The Body is everything physical, sexual, and is the most needy part of our existence. When we move through choices it is our Body that first must satisfy its needs. We must eat, drink, rest, and expel energy and excess waste. The Body experiences life through touch, smell, taste, hearing, and seeing, but it is the Mind that interprets those experiences and gives them meaning. Our Mind responds to the urges of our body by complying or denying them. We can restrict our eating or overeat. We can exercise or sit on the couch. We can use our body to accomplish great things, or we can give into destructive temptations that lead to destruction. The body is nothing without the direction of the mind. We see this when someone is in a comma, the body lays limp and unresponsive. Conversely, we can see how paralysis does not limit what the Mind is capable of, but without the Body to take care of the Mind it falters, sputters, and stops as in the case of Alzheimer’s and Dementia. The Spirit is what God breathed into Adam that gave him life.

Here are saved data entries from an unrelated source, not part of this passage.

(* ===== verification/ConvShapes.v ===== *)
(** * Shape inference of the convolutions

    [litert/core/model/ops/convolution.h]. *)

From S2P Require Import Prelude OpCodes LiteRtIr OpShapes.

(** The optional bias, the third input. *)
Definition check_bias (input_shapes : list Dims) (out_channels : Z) : Infer unit :=
  if 3 <=? zlen input_shapes then
    bias_shape ← at_ input_shapes 2;
    require (zlen bias_shape =? 1) Failed;;
    b ← at_ bias_shape 0;
    require (b =? out_channels) Failed
  else mret ().

(** [(filter - 1) * dilation + 1]. *)
Definition effective_filter (filter dilation : Z) : Infer Z :=
  f ← int32 (filter - 1); f ← int32 (f * dilation); int32 (f + 1).

Definition InferConv2D (op : LiteRtOpT) (input_shapes : list Dims) : Infer unit :=
  require (2 <=? zlen input_shapes) InvalidArgument;;
  input_shape ← at_ input_shapes 0;
  filter_shape ← at_ input_shapes 1;
  require (negb (negb (zlen input_shape =? 4) || negb (zlen filter_shape =? 4))) InvalidArgument;;
  match GetTflOptions op with
  | Conv2DOptions o =>
      let stride_h := conv2d_stride_h o in
      let stride_w := conv2d_stride_w o in
      let dilation_h := conv2d_dilation_h_factor o in
      let dilation_w := conv2d_dilation_w_factor o in
      let padding := conv2d_padding o in
      filter_h ← at_ filter_shape 1;
      filter_w ← at_ filter_shape 2;
      in_channels ← at_ input_shape 3;
      filter_channels ← at_ filter_shape 3;
      r ← rem32 in_channels filter_channels;
      require (r =? 0) Failed;;
      require (negb ((stride_h <=? 0) || (stride_w <=? 0))) Failed;;
      in_h ← at_ input_shape 1;
      in_w ← at_ input_shape 2;
      require (negb ((in_h <? stride_h) || (in_w <? stride_w))) Failed;;
      require (negb ((dilation_h <=? 0) || (dilation_w <=? 0))) Failed;;
      out_channels ← at_ filter_shape 0;
      check_bias input_shapes out_channels;;
      effective_filter_h ← effective_filter filter_h dilation_h;
      effective_filter_w ← effective_filter filter_w dilation_w;
      out_h ← ComputeOutputSize padding in_h filter_h stride_h dilation_h;
      out_w ← ComputeOutputSize padding in_w filter_w stride_w dilation_w;
      (match padding with
       | Padding_VALID =>
           require (negb ((in_h <? effective_filter_h) || (in_w <? effective_filter_w))) Failed
       | Padding_SAME => mret ()
       end);;
      require (negb ((out_h <=? 0) || (out_w <=? 0))) Failed;;
      batch ← at_ input_shape 0;
      set_output 0 [batch; out_h; out_w; out_channels]
  | _ => return_status InvalidArgument
  end.

Definition InferDepthwiseConv2D (op : LiteRtOpT) (input_shapes : list Dims) : Infer unit :=
  require (2 <=? zlen input_shapes) InvalidArgument;;
  input_shape ← at_ input_shapes 0;
  filter_shape ← at_ input_shapes 1;
  require (negb (negb (zlen input_shape =? 4) || negb (zlen filter_shape =? 4))) InvalidArgument;;
  match GetTflOptions op with
  | DepthwiseConv2DOptions o =>
      let stride_h := dw_stride_h o in
      let stride_w := dw_stride_w o in
      let dilation_h := dw_dilation_h_factor o in
      let dilation_w := dw_dilation_w_factor o in
      let padding := dw_padding o in
      filter_h ← at_ filter_shape 1;
      filter_w ← at_ filter_shape 2;
      filter_0 ← at_ filter_shape 0;
      require (filter_0 =? 1) Failed;;
      out_channels ← at_ filter_shape 3;
      in_channels ← at_ input_shape 3;
      product ← int32 (in_channels * dw_depth_multiplier o);
      require (out_channels =? product) Failed;;
      require (negb ((stride_h <=? 0) || (stride_w <=? 0))) Failed;;
      in_h ← at_ input_shape 1;
      in_w ← at_ input_shape 2;
      require (negb ((in_h <? stride_h) || (in_w <? stride_w))) Failed;;
      require (negb ((dilation_h <=? 0) || (dilation_w <=? 0))) Failed;;
      check_bias input_shapes out_channels;;
      effective_filter_h ← effective_filter filter_h dilation_h;
      effective_filter_w ← effective_filter filter_w dilation_w;
      out_h ← ComputeOutputSize padding in_h filter_h stride_h dilation_h;
      out_w ← ComputeOutputSize padding in_w filter_w stride_w dilation_w;
      (match padding with
       | Padding_VALID =>
           require (negb ((in_h <? effective_filter_h) || (in_w <? effective_filter_w))) Failed
       | Padding_SAME => mret ()
       end);;
      require (negb ((out_h <=? 0) || (out_w <=? 0))) Failed;;
      batch ← at_ input_shape 0;
      set_output 0 [batch; out_h; out_w; out_channels]
  | _ => return_status InvalidArgument
  end.

Definition InferConv3D (op : LiteRtOpT) (input_shapes : list Dims) : Infer unit :=
  require (2 <=? zlen input_shapes) InvalidArgument;;
  input_shape ← at_ input_shapes 0;
  filter_shape ← at_ input_shapes 1;
  require (negb (negb (zlen input_shape =? 5) || negb (zlen filter_shape =? 5))) InvalidArgument;;
  match GetTflOptions op with
  | Conv3DOptions o =>
      let stride_d := conv3d_stride_d o in
      let stride_h := conv3d_stride_h o in
      let stride_w := conv3d_stride_w o in
      let dilation_d := conv3d_dilation_d_factor o in
      let dilation_h := conv3d_dilation_h_factor o in
      let dilation_w := conv3d_dilation_w_factor o in
      let padding := conv3d_padding o in
      filter_d ← at_ filter_shape 0;
      filter_h ← at_ filter_shape 1;
      filter_w ← at_ filter_shape 2;
      in_channels ← at_ input_shape 4;
      filter_channels ← at_ filter_shape 3;
      require (in_channels =? filter_channels) Failed;;
      require (negb ((stride_d <=? 0) || (stride_h <=? 0) || (stride_w <=? 0))) Failed;;
      in_d ← at_ input_shape 1;
      in_h ← at_ input_shape 2;
      in_w ← at_ input_shape 3;
      require (negb ((in_d <? stride_d) || (in_h <? stride_h) || (in_w <? stride_w))) Failed;;
      require (negb ((dilation_d <=? 0) || (dilation_h <=? 0) || (dilation_w <=? 0))) Failed;;
      out_channels ← at_ filter_shape 4;
      check_bias input_shapes out_channels;;
      effective_filter_d ← effective_filter filter_d dilation_d;
      effective_filter_h ← effective_filter filter_h dilation_h;
      effective_filter_w ← effective_filter filter_w dilation_w;
      out_d ← ComputeOutputSize padding in_d filter_d stride_d dilation_d;
      out_h ← ComputeOutputSize padding in_h filter_h stride_h dilation_h;
      out_w ← ComputeOutputSize padding in_w filter_w stride_w dilation_w;
      (match padding with
       | Padding_VALID =>
           require (negb ((in_d <? effective_filter_d) || (in_h <? effective_filter_h) ||
                          (in_w <? effective_filter_w))) Failed
       | Padding_SAME => mret ()
       end);;
      require (negb ((out_d <=? 0) || (out_h <=? 0) || (out_w <=? 0))) Failed;;
      batch ← at_ input_shape 0;
      set_output 0 [batch; out_d; out_h; out_w; out_channels]
  | _ => return_status InvalidArgument
  end.

Section constants.
Context (h : ir).

(** [output_shapes[0][i] = x]. *)
Definition set_output_dim (i x : Z) : Infer unit :=
  outs ← gets output_shapes;
  out ← at_ outs 0;
  out ← upd out i x;
  set_output 0 out.

Definition InferTransposeConv (op : LiteRtOpT) (input_shapes : list Dims) : Infer unit :=
  require (3 <=? zlen input_shapes) InvalidArgument;;
  buf ← input_buffer h op 0;
  if 4 <=? zlen buf then
    out_shape ← int32s buf (zlen buf / 4);
    set_output 0 out_shape
  else
    input_shape ← at_ input_shapes 2;
    set_output 0 (dynamic_dims input_shape);;
    b ← at_ input_shape 0;
    set_output_dim 0 b;;
    weights_shape ← at_ input_shapes 1;
    if zlen weights_shape =? 4 then
      c ← at_ weights_shape 0; set_output_dim 3 c
    else mret ().

Definition InferConv3DTranspose (op : LiteRtOpT) (input_shapes : list Dims) : Infer unit :=
  require (3 <=? zlen input_shapes) InvalidArgument;;
  buf ← input_buffer h op 0;
  if 4 <=? zlen buf then
    out_shape ← int32s buf (zlen buf / 4);
    set_output 0 out_shape
  else
    input_shape ← at_ input_shapes 2;
    set_output 0 (dynamic_dims input_shape);;
    (if negb (bool_decide (input_shape = [])) then
       b ← at_ input_shape 0; set_output_dim 0 b
     else mret ());;
    filter_shape ← at_ input_shapes 1;
    if zlen filter_shape =? 5 then
      c ← at_ filter_shape 4; set_output_dim 4 c
    else mret ().
End constants.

It is the inherent part of our being that knows when something is right or wrong, good or bad, healthy or unhealthy. It is where happiness and joy, sorry and grief, and guilt and shame reside. Our Mind may make the decisions, but it's the Spirt that judges us.

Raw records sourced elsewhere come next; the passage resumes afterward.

(* ===== verification/LayoutShapeProofs.v ===== *)
(** * Shape inference of the operations that rearrange a tensor

    Constant tensors decode to what was encoded, and the operations that undo
    one another do so on shapes: transposition and its inverse, space-to-depth
    and depth-to-space, packing and unpacking. *)

From S2P Require Import Prelude OpCodes LiteRtIr OpShapes ConvShapes ShapeProofs.

(** ** Little-endian constants *)

Fixpoint encode (width : nat) (z : Z) : list Z :=
  match width with O => [] | S w => z mod 256 :: encode w (z / 256) end.

Fixpoint encode_all (width : nat) (l : list Z) : list Z :=
  match l with [] => [] | x :: l' => encode width x ++ encode_all width l' end.

Lemma encode_length w z : length (encode w z) = w.
Proof. revert z. induction w as [|w IH]; intros z; simpl; [done|]. by rewrite IH. Qed.

Lemma le_bytes_encode w z : le_bytes (encode w z) = z mod 256 ^ Z.of_nat w.
Proof.
  revert z. induction w as [|w IH]; intros z; simpl; [by rewrite Z.mod_1_r|].
  rewrite IH, Nat2Z.inj_succ, Z.pow_succ_r by lia. rewrite Z.rem_mul_r by lia. done.
Qed.

Lemma i32_mod z : is_int32 z → i32 (z mod 2 ^ 32) = z.
Proof.
  intros Hz. unfold i32. rewrite Z.add_mod_idemp_l by lia. by apply i32_id.
Qed.

Lemma i64_mod z : int64_min ≤ z ≤ int64_max → i64 (z mod 2 ^ 64) = z.
Proof.
  unfold int64_min, int64_max, i64. intros Hz. rewrite Z.add_mod_idemp_l by lia.
  rewrite Z.mod_small; lia.
Qed.

Lemma encode_all_length w l : length (encode_all w l) = (w * length l)%nat.
Proof.
  induction l as [|x l IH]; simpl; [lia|]. rewrite length_app, encode_length, IH. lia.
Qed.

Lemma encode_all_drop w l i : drop (w * i) (encode_all w l) = encode_all w (drop i l).
Proof.
  revert l. induction i as [|i IH]; intros l; [by rewrite Nat.mul_0_r, !drop_0|].
  destruct l as [|x l]; [cbn [encode_all drop]; by rewrite drop_nil|].
  cbn [encode_all drop].
  rewrite drop_app, encode_length. rewrite (drop_ge (encode w x)) by (rewrite encode_length; lia).
  replace (w * S i - w)%nat with (w * i)%nat by lia. apply IH.
Qed.

Lemma encode_all_chunk w l i x : l !! i = Some x →
  take w (drop (w * i) (encode_all w l)) = encode w x.
Proof.
  intros Hi. rewrite encode_all_drop, (drop_S _ _ _ Hi). simpl.
  rewrite take_app_le by (rewrite encode_length; lia).
  rewrite firstn_all2; [done|]. by rewrite encode_length.
Qed.

(** A constant tensor holds what was written to it. *)
Lemma int32_at_encode {T} l i x (s : T) : Forall is_int32 l → zget l i = Some x →
  int32_at (encode_all 4 l) i s = Done x s.
Proof.
  intros Hl Hi. pose proof (zget_range _ _ _ Hi) as Hr. apply zget_Some in Hi as [_ Hi].
  unfold int32_at. rewrite decide_True by (rewrite encode_all_length; lia).
  replace (Z.to_nat (4 * i)) with (4 * Z.to_nat i)%nat by lia.
  rewrite (encode_all_chunk _ _ _ _ Hi), le_bytes_encode.
  change (256 ^ Z.of_nat 4) with (2 ^ 32). rewrite i32_mod; [done|]. by eapply Forall_lookup_1.
Qed.

Lemma int64_at_encode {T} l i x (s : T) : Forall (λ z, int64_min ≤ z ≤ int64_max) l →
  zget l i = Some x → int64_at (encode_all 8 l) i s = Done x s.
Proof.
  intros Hl Hi. pose proof (zget_range _ _ _ Hi) as Hr. apply zget_Some in Hi as [_ Hi].
  unfold int64_at. rewrite decide_True by (rewrite encode_all_length; lia).
  replace (Z.to_nat (8 * i)) with (8 * Z.to_nat i)%nat by lia.
  rewrite (encode_all_chunk _ _ _ _ Hi), le_bytes_encode.
  change (256 ^ Z.of_nat 8) with (2 ^ 64). rewrite i64_mod; [done|].
  by apply (Forall_lookup_1 _ _ _ _ Hl Hi).
Qed.

Lemma wp_int32s {T} l (Q : list Z → T → Prop) E s : Forall is_int32 l → Q l s →
  wp (int32s (encode_all 4 l) (zlen l)) Q E s.
Proof.
  intros Hl HQ. unfold int32s. apply (wp_map_m _ (vat 0 l)); [|by rewrite vat_range].
  intros i Hi%elem_of_range. apply int32_at_encode; [done|by apply vat_zget].
Qed.

Lemma wp_int64s {T} l (Q : list Z → T → Prop) E s :
  Forall (λ z, int64_min ≤ z ≤ int64_max) l → Q l s →
  wp (int64s (encode_all 8 l) (zlen l)) Q E s.
Proof.
  intros Hl HQ. unfold int64s. apply (wp_map_m _ (vat 0 l)); [|by rewrite vat_range].
  intros i Hi%elem_of_range. apply int64_at_encode; [done|by apply vat_zget].
Qed.

(** Input [i] of [op] is a constant of these bytes. *)
Definition constant_input (h : ir) (op : LiteRtOpT) (i : Z) (bytes : list Z) : Prop :=
  ∃ t T, zget (Inputs op) i = Some t ∧ tensor_heap h !! t = Some T ∧ Weights T = bytes.

Lemma wp_input_buffer h op i bytes Q E s :
  constant_input h op i bytes → Q bytes s → wp (input_buffer h op i) Q E s.
Proof.
  intros (t & T & Ht & HT & <-) HQ. unfold input_buffer, op_input. wp_steps.
  eapply wp_at; [exact Ht|]. wp_steps. eapply wp_deref; [exact HT|]. by wp_steps.
Qed.

Lemma outputs_nonempty s : output_shapes s ≠ [] → 0 ≤ 0 < zlen (output_shapes s).
Proof. destruct (output_shapes s); simpl; [done|lia]. Qed.

(** ** Transposition *)

Lemma fill_left_lookup (l : list Z) (k n : nat) x i : length l = n → (k < n)%nat →
  (i < S k)%nat → zset (Z.of_nat k) x l !! i = if decide (i = k) then Some x else l !! i.
Proof.
  intros Hl Hk Hi. unfold zset. rewrite Nat2Z.id. case_decide as Hik.
  - subst i. apply list_lookup_insert_eq. lia.
  - by apply list_lookup_insert_ne.
Qed.

(** A loop that computes the elements of a vector from the left. *)
Lemma wp_fill_left {T} (n : nat) (f : nat → Z) body (Q : list Z → T → Prop) E s :
  (∀ out i Q', (i < n)%nat → length out = n → Q' (zset (Z.of_nat i) (f i) out) s →
     wp (body out (Z.of_nat i)) Q' E s) →
  Q (f <$> seq 0 n) s →
  wp (fold_m (range 0 (Z.of_nat n)) (replicate n 0) body) Q E s.
Proof.
  intros Hbody HQ. apply wp_fold_pure with (I := λ done out, length out = n ∧
    ∀ i, (i < length done)%nat → out !! i = Some (f i)).
  - split; [apply length_replicate|]. simpl. lia.
  - intros done i todo out Hl [Hlen Hout]. apply range_split in Hl as [-> Hi].
    apply Hbody; [lia|done|]. split; [done|]. split; [by rewrite zset_length|].
    intros j Hj. rewrite length_app in Hj. simpl in Hj.
    rewrite (fill_left_lookup _ _ n) by lia. case_decide; [by subst|]. apply Hout. lia.
  - intros out [Hlen Hout]. replace out with (f <$> seq 0 n); [done|].
    apply list_eq. intros i. rewrite list_lookup_fmap. destruct (decide (i < n)%nat) as [Hi|Hi].
    + rewrite lookup_seq_lt by done. simpl. symmetry. apply Hout. unfold range. rewrite length_seqZ. lia.
    + rewrite !(proj2 (lookup_ge_None _ _)); [done|lia|rewrite length_seq; lia].
Qed.

Lemma seq_lookup_all (s p : list Z) : length s = length p →
  (λ i, vat 0 s (vat 0 p (Z.of_nat i))) <$> seq 0 (length p) = vat 0 s <$> p.
Proof.
  intros _. apply list_eq. intros i. rewrite !list_lookup_fmap.
  destruct (decide (i < length p)%nat) as [Hi|Hi].
  - rewrite lookup_seq_lt by done. simpl. unfold vat at 2, zget.
    rewrite (proj2 (Z.leb_le 0 _)), Nat2Z.id by lia.
    by destruct (lookup_lt_is_Some_2 p i Hi) as [x ->].
  - rewrite !(proj2 (lookup_ge_None _ _)); [done|lia|rewrite length_seq; lia].
Qed.

Lemma small_int32 n z : 0 ≤ z < n → n ≤ LITERT_TENSOR_MAX_RANK → is_int32 z.
Proof. unfold LITERT_TENSOR_MAX_RANK, is_int32, int32_min, int32_max. lia. Qed.

Lemma InferTranspose_exact h op s x rest p st :
  constant_input h op 1 (encode_all 4 p) → length p = length s → s ≠ [] →
  zlen s ≤ LITERT_TENSOR_MAX_RANK → Forall (λ i, 0 ≤ i < zlen s) p → output_shapes st ≠ [] →
  InferTranspose h op (s :: x :: rest) st = Done tt (with_output 0 (vat 0 s <$> p) st).
Proof.
  intros Hc Hlen Hs Hrank Hp Hst. apply wp_run_done. unfold InferTranspose. wp_steps.
  apply wp_require; [intros _|intros Hn; apply Z.leb_gt in Hn; lia]. wp_steps.
  eapply wp_at; [done|]. wp_steps. eapply wp_input_buffer; [exact Hc|]. wp_steps.
  rewrite decide_False by done. rewrite encode_all_length.
  assert (length s ≠ 0%nat) as Hs' by (by destruct s).
  rewrite (proj2 (Z.ltb_lt 0 _)) by lia.
  replace (Z.of_nat (4 * length p) `div` 4) with (Z.of_nat (length p))
    by (rewrite Nat2Z.inj_mul, Z.mul_comm, Z.div_mul; lia).
  wp_steps. rewrite Hlen. apply wp_require; [intros _|intros Hn; apply Z.eqb_neq in Hn; lia]. wp_steps.
  rewrite Nat2Z.id. apply (wp_fill_left _ (λ i, vat 0 s (vat 0 p (Z.of_nat i)))).
  - intros out i Q' Hi Ho HQ'. wp_steps.
    assert (zget p (Z.of_nat i) = Some (vat 0 p (Z.of_nat i))) as Hpi by (apply vat_zget; lia).
    assert (0 ≤ vat 0 p (Z.of_nat i) < zlen s) as Hr.
    { rewrite Forall_forall in Hp. apply Hp. by eapply zget_elem. }
    unfold wp at 1. rewrite (int32_at_encode p _ _ _ (Forall_impl _ _ _ Hp (λ z Hz, small_int32 _ z Hz Hrank)) Hpi).
    apply wp_bind, wp_require; [intros _|].
    + wp_steps. eapply wp_at; [by apply vat_zget|]. wp_steps. apply wp_upd; [lia|done].
    + intros Hn. apply negb_false_iff, orb_true_iff in Hn as [Hn%Z.ltb_lt|Hn%Z.leb_le]; lia.
  - apply wp_set_output; [by apply outputs_nonempty|]. split; [done|]. f_equal.
    rewrite <- Hlen. by apply seq_lookup_all.
Qed.

(** Transposing a shape by a constant permutation picks its dimensions in
    the order of the permutation, and transposing the result by the inverse
    permutation gives the original shape back. *)
Theorem InferTranspose_inverse h op1 op2 s x rest p q st :
  constant_input h op1 1 (encode_all 4 p) → constant_input h op2 1 (encode_all 4 q) →
  s ≠ [] → zlen s ≤ LITERT_TENSOR_MAX_RANK → length p = length s → length q = length s →
  Forall (λ i, 0 ≤ i < zlen s) p → output_shapes st ≠ [] →
  (∀ i, 0 ≤ i < zlen s → ∃ j, zget q i = Some j ∧ zget p j = Some i) →
  let out := vat 0 s <$> p in
  InferTranspose h op1 (s :: x :: rest) st = Done tt (with_output 0 out st) ∧
  InferTranspose h op2 (out :: x :: rest) st = Done tt (with_output 0 s st).
Proof.
  intros Hp Hq Hs Hrank Hlp Hlq Hpr Hst Hinv out.
  assert (length out = length s) as Hlo by (unfold out; by rewrite length_fmap).
  split; [by apply InferTranspose_exact|].
  rewrite (InferTranspose_exact h op2 out x rest q st); [|done|lia| |lia| |done].
  - do 3 f_equal. apply list_eq. intros i. rewrite list_lookup_fmap.
    destruct (decide (i < length s)%nat) as [Hi|Hi].
    + destruct (Hinv (Z.of_nat i)) as (j & Hqi & Hpj); [lia|].
      pose proof Hqi as [_ Hqi']%zget_Some. rewrite Nat2Z.id in Hqi'. rewrite Hqi'. simpl.
      pose proof Hpj as [Hj Hpj']%zget_Some. unfold vat at 1, zget.
      rewrite (proj2 (Z.leb_le 0 _)) by done. unfold out. rewrite list_lookup_fmap, Hpj'. simpl.
      unfold vat, zget. rewrite (proj2 (Z.leb_le 0 _)), Nat2Z.id by lia.
      by destruct (lookup_lt_is_Some_2 s i Hi) as [d ->].
    + rewrite !(proj2 (lookup_ge_None _ _)); [done|lia|lia].
  - intros Hn. rewrite Hn in Hlo. by destruct s.
  - apply Forall_lookup_2. intros i j Hqi. apply lookup_lt_Some in Hqi as Hi.
    destruct (Hinv (Z.of_nat i)) as (j' & Hqi' & Hpj); [lia|].
    apply zget_Some in Hqi' as [_ Hqi']. rewrite Nat2Z.id in Hqi'. simplify_eq.
    apply zget_range in Hpj. lia.
Qed.

(** ** Space to depth and back *)

Definition block_of (op : LiteRtOpT) : Z :=
  match GetTflOptions op with
  | SpaceToDepthOptions b | DepthToSpaceOptions b => b
  | _ => 0
  end.

(** A dynamic dimension stays dynamic. *)
Definition scale (f : Z → Z) (d : Z) : Z := if d =? -1 then -1 else f d.

Lemma quot_int32 a b : is_int32 a → 0 < b → is_int32 (Z.quot a b).
Proof.
  unfold is_int32, int32_min, int32_max. intros Ha Hb.
  destruct (Z.le_ge_cases 0 a).
  - pose proof (Z.quot_pos a b). pose proof (Z.quot_le_upper_bound a b a). nia.
  - rewrite <- (Z.opp_involutive a), Z.quot_opp_l by lia.
    pose proof (Z.quot_pos (- a) b). pose proof (Z.quot_le_upper_bound (-a) b (-a)). nia.
Qed.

When I think of how to explain these components in simple to understand terms, I use the analogy of a car. The Body is the body of the car with all it's moving parts that require constant maintenance and attention as it shakes, rattles, and rolls along. The Mind is the steering wheel that determines where the Body will go. And the Spirt is the gas that gives the car movement and momentum. Without consideration for Spiritual things, we may do and think whatever we want, but we will have a poor sense of direction and may have very little momentum.

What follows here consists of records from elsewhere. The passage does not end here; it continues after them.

(** Setting the shape of a tensor that is what the heap holds. *)
Lemma set_shape_step t shape s :
  match (T ← on_heap (get_tensor t); check_constant T shape ;; set_shape t T shape) s with
  | Done _ s' | Error s' => retyped_heap (heap s) (heap s')
  | Undefined => True
  end.
Proof.
  unfold on_heap, zoom, get_tensor, mbind, M_bind, gets. simpl.
  destruct (tensor_heap (heap s) !! t) as [T|] eqn:HT; simpl; [|done].
  assert (set_heap (heap s) s = s) as Hid by by destruct s.
  unfold check_constant. rewrite Hid.
  assert (∀ (b : bool), (b = true → is_ranked T → Weights T ≠ [] → shape_of T = shape) →
    match (if b then set_shape t T shape s else stop (A := unit) Failed s) with
    | Done _ s' | Error s' => retyped_heap (heap s) (heap s') | Undefined => True end) as Hset.
  { intros [|] Hconst; [|simpl; reflexivity]. unfold set_shape, MakeRankedTensorType, mbind, M_bind.
    case_decide as He; [|simpl; reflexivity].
    destruct (zlen shape <=? LITERT_TENSOR_MAX_RANK); simpl; [|done].
    split; simpl; [done..|]. intros t'. destruct (decide (t' = t)) as [->|Hne].
    - rewrite lookup_insert_eq, HT. constructor. split; simpl; [done|done|done|].
      intros Hr Hw. specialize (Hconst eq_refl Hr Hw). unfold is_ranked, shape_of, element_type_of in *.
      destruct (Type_ T); [by subst|done].
    - rewrite lookup_insert_ne by done. destruct (tensor_heap (heap s) !! t'); constructor. apply retyped_refl. }
  destruct (Z.ltb_spec 0 (zlen (Weights T))) as [Hw|Hw].
  - destruct (Type_ T) as [e existing|e] eqn:HTy.
    + pose proof (Hset (bool_decide (existing = shape))) as Hs. case_decide as Heq.
      * rewrite bool_decide_eq_true_2 in Hs by done. apply Hs. intros _ _ _. unfold shape_of. by rewrite HTy.
      * rewrite bool_decide_eq_false_2 in Hs by done. by apply Hs.
    + apply (Hset true). unfold is_ranked. by rewrite HTy.
  - apply (Hset true). intros _ _ Hne. destruct (Weights T); [done|simpl in Hw; lia].
Qed.
(* ===== verification/OutlineProofs.v ===== *)
(** * Outlining keeps the computation

    [OutlinePartition] copies a partition into the slice, one copy per
    operation and tensor, takes the operations out of the root and puts a
    dispatch operation in their place whose inputs and outputs correspond to
    those of the slice. *)

From S2P Require Import Prelude OpCodes LiteRtIr OpShapes PluginPartitions PluginRewrites LiteRtGraphProofs PluginProofs.

(** ** Fresh objects *)

Record fresh_heap (h : ir) : Prop := {
  fh_tensor a : (next_address h ≤ a)%nat → tensor_heap h !! a = None;
  fh_op a : (next_address h ≤ a)%nat → op_heap h !! a = None;
  fh_null : (nullptr < next_address h)%nat
}.

Lemma fh_tensor_lt h a : fresh_heap h → is_Some (tensor_heap h !! a) → (a < next_address h)%nat.
Proof. intros Hf [T HT]. destruct (decide (a < next_address h)%nat); [done|]. rewrite (fh_tensor _ Hf) in HT; [done|lia]. Qed.

Lemma fh_op_lt h a : fresh_heap h → is_Some (op_heap h !! a) → (a < next_address h)%nat.
Proof. intros Hf [T HT]. destruct (decide (a < next_address h)%nat); [done|]. rewrite (fh_op _ Hf) in HT; [done|lia]. Qed.

Definition with_tensor (g : LiteRtSubgraph) (G : LiteRtSubgraphT) (T : LiteRtTensorT) (h : ir) : ir :=
  {| tensor_heap := <[next_address h := clone_tensor T empty_tensor]> (tensor_heap h);
     op_heap := op_heap h;
     subgraph_heap := <[g := set_Tensors (Tensors G ++ [next_address h]) G]> (subgraph_heap h);
     model_subgraphs := model_subgraphs h;
     next_address := S (next_address h) |}.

There are many examples in the Bible how God wants us to think, behave, and set boundaries with others, most notable is the story of Adam and Even in the Garden. God created the tree of knowledge of good and evil (Genesis 2:9) and warned Adam that on the day he eats from it he shall die (Genesis 2:17). Notice, this was before Eve even enters the story (Genesis 2:21). Eve gets tricked by the serpent (Satin) and when they ate the fruit from the tree of life, they broke God's rule (Genesis 3:3), and sin entered Adam and Eve and everyone thereafter (Genesis 3:15). Even though we have free will, the Bible warns us that everything is permissible, but not everything is beneficial (1 Corinthians 10:23). Our decisions hurt not only our Body and Mind, but also our Spirit. The scripture below explains how our decisions can bring joy or sorrow to the Holy Spirit within us. When we live a life that is not intentional it's like spending our days polishing a beautiful car that we never take out of the garage. Life is so much better when you take that beauty out on the road, propelled by the Spirit living in you.


"And do not bring sorrow to God’s Holy Spirit by the way you live.

Remember, he has identified you as his own,

guaranteeing that you will be saved on the day of redemption."